INPUT DATA section start

(* ===== verification/TransJump.v ===== *)
(** * Upper immediates and unconditional jumps: translation.c (lui, auipc) and
    translate_unconditional_jump_intrs.c

    These four instructions have an opcode of their own, so their translators
    decode the instruction themselves.  [jal] and [jalr] end the translation
    unit: their templates store the target in the hart's pc and leave to the
    dispatch loop. *)
From S2P Require Import Prelude Decode X86 Rv32 Hart Sim.
Import Decode X86 Rv32 Hart Sim.

Module TransJump.

(** ** Templates *)
Definition lui_instruction : template := mk_template "lui_instruction" (
  BEGIN_TRANSLATION ++
  [movl (Param 0) (Reg RAX); movl (Param 1) (Reg RDX); shl (Imm 12) (Reg RAX);
   shl (Imm 2) (Reg RDX); addq R15 RDX; movl (Reg RAX) (Mem RDX)] ++
  RESET_ZERO_REGISTER ++
  PROCEED_TO_NEXT_INSTRUCTION ++
  END_INSTRUCTION) 2.

Definition auipc_instruction : template := mk_template "auipc_instruction" (
  BEGIN_TRANSLATION ++
  [movl (Param 1) (Reg RDX); shl (Imm 2) (Reg RDX); addq R15 RDX; movl (Param 0) (Reg RAX);
   shl (Imm 12) (Reg RAX); movl (Param 2) (Reg RCX); addl (Reg RCX) (Reg RAX);
   movl (Reg RAX) (Mem RDX)] ++
  RESET_ZERO_REGISTER ++
  PROCEED_TO_NEXT_INSTRUCTION ++
  END_INSTRUCTION) 3.

Definition jal_instruction_without_target : template := mk_template "jal_instruction_without_target" (
  BEGIN_TRANSLATION ++
  [movl (Param 0) (Reg RDX); shl (Imm 2) (Reg RDX); addq R15 RDX; movl (Param 1) (Reg RAX);
   movl (Reg RAX) (Mem RDX); movl (Param 2) (Reg RAX); movl (Reg RAX) (Mem R14)] ++
  RESET_ZERO_REGISTER ++
  TRAP_TO_VMM) 3.

Definition jalr_instruction : template := mk_template "jalr_instruction" (
  BEGIN_TRANSLATION ++
  [movl (Param 2) (Reg RDX); shl (Imm 2) (Reg RDX); addq R15 RDX; movl (Mem RDX) (Reg RBX);
   movl (Param 3) (Reg RAX); addl (Reg RAX) (Reg RBX); btr 0x0 RBX; movl (Param 0) (Reg RDX);
   shl (Imm 2) (Reg RDX); addq R15 RDX; movl (Param 1) (Reg RAX); movl (Reg RAX) (Mem RDX);
   movl (Reg RBX) (Mem R14)] ++
  RESET_ZERO_REGISTER ++
  TRAP_TO_VMM) 4.

(** ** Translators *)
Section code.
Context (TRANSLATION_SIZE : string → Z) (jumper_size : Z).
Notation PRECHECK := (PRECHECK_TRANSLATION_CACHE TRANSLATION_SIZE jumper_size).
Notation COMMIT := (COMMIT_TRANSLATION TRANSLATION_SIZE jumper_size).

Definition riscv_lui_translator (blob : prefetch_blob) (instruction : Z) (h : hart)
    : outcome (prefetch_blob * hart) :=
  let instruction_linear_address := next_instruction_to_fetch blob in
  dec ← instruction_decoding_per_type instruction ENCODING_TYPE_U;
  PRECHECK lui_instruction blob h (λ blob h,
    h ← COMMIT lui_instruction [imm dec; rd_index dec] h
          instruction_linear_address;
    Ok (fetch_next blob, h)).

Definition riscv_auipc_translator (blob : prefetch_blob) (instruction : Z) (h : hart)
    : outcome (prefetch_blob * hart) :=
  let instruction_linear_address := next_instruction_to_fetch blob in
  dec ← instruction_decoding_per_type instruction ENCODING_TYPE_U;
  PRECHECK auipc_instruction blob h (λ blob h,
    h ← COMMIT auipc_instruction [imm dec; rd_index dec; instruction_linear_address] h
          instruction_linear_address;
    Ok (fetch_next blob, h)).

Definition riscv_jal_translator (blob : prefetch_blob) (instruction : Z) (h : hart)
    : outcome (prefetch_blob * hart) :=
  let instruction_linear_address := next_instruction_to_fetch blob in
  dec ← instruction_decoding_per_type instruction ENCODING_TYPE_UJ;
  let jump_target := w32 (instruction_linear_address +
    sign_extend32 (w32 (Z.shiftl (imm dec) 1)) 20) in
  PRECHECK jal_instruction_without_target blob h (λ blob h,
    h ← COMMIT jal_instruction_without_target
          [rd_index dec; w32 (instruction_linear_address + 4); jump_target] h
          instruction_linear_address;
    Ok (stop_fetch blob, h)).

Definition riscv_jalr_translator (blob : prefetch_blob) (instruction : Z) (h : hart)
    : outcome (prefetch_blob * hart) :=
  let instruction_linear_address := next_instruction_to_fetch blob in
  dec ← instruction_decoding_per_type instruction ENCODING_TYPE_I;
  let signed_offset := sign_extend32 (imm dec) 11 in
  PRECHECK jalr_instruction blob h (λ blob h,
    h ← COMMIT jalr_instruction
          [rd_index dec; w32 (instruction_linear_address + 4); rs1_index dec; signed_offset] h
          instruction_linear_address;
    Ok (stop_fetch blob, h)).

End code.

(** ** The templates implement RV32I *)
Section proofs.
Context {W : Type} `{HC : HostCalls W} (H : Z) (HH : hart_addr H).

Lemma shl12 imm20 : 0 <= imm20 < 2 ^ 20 → w32 (Z.shiftl (w32 imm20) (w32 12 mod 2 ^ 5)) = imm20 * 2 ^ 12.
Proof.
  intros. change (w32 12 mod 2 ^ 5) with 12. rewrite Z.shiftl_mul_pow2 by lia.
  rewrite (w32_small imm20) by (unfold word32; lia). apply w32_small. unfold word32. lia.
Qed.

Lemma lui_simulates addr rd imm20 :
  valid (Lui rd imm20) → simulates H addr lui_instruction [imm20; rd] (Lui rd imm20).
Proof.
  intros (Hrd & Hi). unfold reg_ok in *. sim_start lui_instruction. xrun.
  rewrite shl12 by done. assert (word32 (imm20 * 2 ^ 12)) by (unfold word32; lia).
  xrun. sim_rd. by apply w32_small.
Qed.

Lemma auipc_simulates addr rd imm20 :
  valid (Auipc rd imm20) → word32 addr →
  simulates H addr auipc_instruction [imm20; rd; addr] (Auipc rd imm20).
Proof.
  intros (Hrd & Hi) Ha. unfold reg_ok in *. sim_start auipc_instruction. xrun.
  rewrite shl12 by done. xrun. sim_rd. subst addr.
  autorewrite with word. by rewrite Z.add_comm.
Qed.

(** The end of a template that writes [rd] and jumps. *)
Lemma jump_reset g rd v t :
  wf_guest g → x0_zero g → 0 <= rd < 32 →
  set_gpr (set_pc (set_gpr g rd v) t) 0 (w32 0) = set_pc (wx g rd v) t.
Proof. intros. change (w32 0) with 0. by rewrite <- wx_reset. Qed.

Lemma jal_simulates addr rd off :
  valid (Jal rd off) → word32 addr →
  simulates H addr jal_instruction_without_target [rd; w32 (addr + 4); w32 (addr + off)]
    (Jal rd off).
Proof.
  intros (Hrd & Ho) Ha. unfold reg_ok in *. sim_start jal_instruction_without_target.
  subst addr. xrun. sim_next. rewrite !w32_idem. by apply jump_reset.
Qed.

Lemma clear_bit0 t : 0 <= t → Z.clearbit t 0 = t - t mod 2.
Proof.
  intros. rewrite Z.clearbit_spec'. change (2 ^ 0) with 1.
  change 1 with (Z.ones 1). rewrite Z.ldiff_ones_r by lia. change (Z.ones 1) with 1.
  rewrite Z.shiftr_div_pow2, Z.shiftl_mul_pow2 by lia. change (2 ^ 1) with 2. lia_div.
Qed.

Lemma jalr_simulates addr rd rs1 imm :
  valid (Jalr rd rs1 imm) → word32 addr →
  simulates H addr jalr_instruction [rd; w32 (addr + 4); rs1; w32 imm] (Jalr rd rs1 imm).
Proof.
  intros (Hrd & H1 & Hi) Ha. unfold reg_ok in *. sim_start jalr_instruction.
  subst addr. xrun. sim_next. autorewrite with word. rewrite rx_gpr by (done || lia).
  pose proof (w32_word (gpr g rs1 + imm)) as Hw.
  rewrite clear_bit0 by apply Hw. rewrite (w32_small (_ - _)) by (unfold word32 in *; lia_div).
  by apply jump_reset.
Qed.

Context (TRANSLATION_SIZE : string → Z) (jumper_size : Z).
Notation translates := (translates H TRANSLATION_SIZE jumper_size).

Lemma lui_translates rd imm20 :
  valid (Lui rd imm20) →
  translates (Lui rd imm20) (riscv_lui_translator TRANSLATION_SIZE jumper_size).
Proof.
  intros Hv addr Ha. exists lui_instruction, [imm20; rd]. split; [done|].
  split; [by apply lui_simulates|]. intros blob h _. destruct Hv as [Hrd Hi]. unfold reg_ok in *.
  cbn [encode]. unfold riscv_lui_translator. by rewrite decode_U by lia.
Qed.

Lemma auipc_translates rd imm20 :
  valid (Auipc rd imm20) →
  translates (Auipc rd imm20) (riscv_auipc_translator TRANSLATION_SIZE jumper_size).
Proof.
  intros Hv addr Ha. exists auipc_instruction, [imm20; rd; addr]. split; [done|].
  split; [by apply auipc_simulates|]. intros blob h <-. destruct Hv as [Hrd Hi].
  unfold reg_ok in *. cbn [encode]. unfold riscv_auipc_translator. by rewrite decode_U by lia.
Qed.

Lemma jal_translates rd off :
  valid (Jal rd off) →
  translates (Jal rd off) (riscv_jal_translator TRANSLATION_SIZE jumper_size).
Proof.
  intros Hv addr Ha. exists jal_instruction_without_target, [rd; w32 (addr + 4); w32 (addr + off)].
  split; [done|]. split; [by apply jal_simulates|]. intros blob h <-.
  destruct Hv as (Hrd & Ho & Hev). unfold reg_ok in *. cbn [encode].
  unfold riscv_jal_translator. rewrite decode_J by lia. cbn [mbind outcome_bind imm].
  change (2 ^ 21) with (2 ^ (20 + 1)). rewrite (offset_sext off 20) by (done || lia). by rewrite w32_add_r.
Qed.

Lemma jalr_translates rd rs1 imm :
  valid (Jalr rd rs1 imm) →
  translates (Jalr rd rs1 imm) (riscv_jalr_translator TRANSLATION_SIZE jumper_size).
Proof.
  intros Hv addr Ha. exists jalr_instruction, [rd; w32 (addr + 4); rs1; w32 imm].
  split; [done|]. split; [by apply jalr_simulates|]. intros blob h <-.
  destruct Hv as (Hrd & H1 & Hi). unfold reg_ok in *. cbn [encode].
  unfold riscv_jalr_translator. rewrite decode_I by lia. cbn [mbind outcome_bind Decode.imm].
  by rewrite imm12_sext.
Qed.

End proofs.
End TransJump.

INPUT DATA section end

*YOUR OBJECTIVE:*
Starting at the first line of the data above, please restate word for word every line up to and including the one that holds "decode the instruction", and add nothing else.

*SOLVED EXERCISE:*
(* ===== verification/TransJump.v ===== *)
(** * Upper immediates and unconditional jumps: translation.c (lui, auipc) and
    translate_unconditional_jump_intrs.c

    These four instructions have an opcode of their own, so their translators
    decode the instruction themselves.  [jal] and [jalr] end the translation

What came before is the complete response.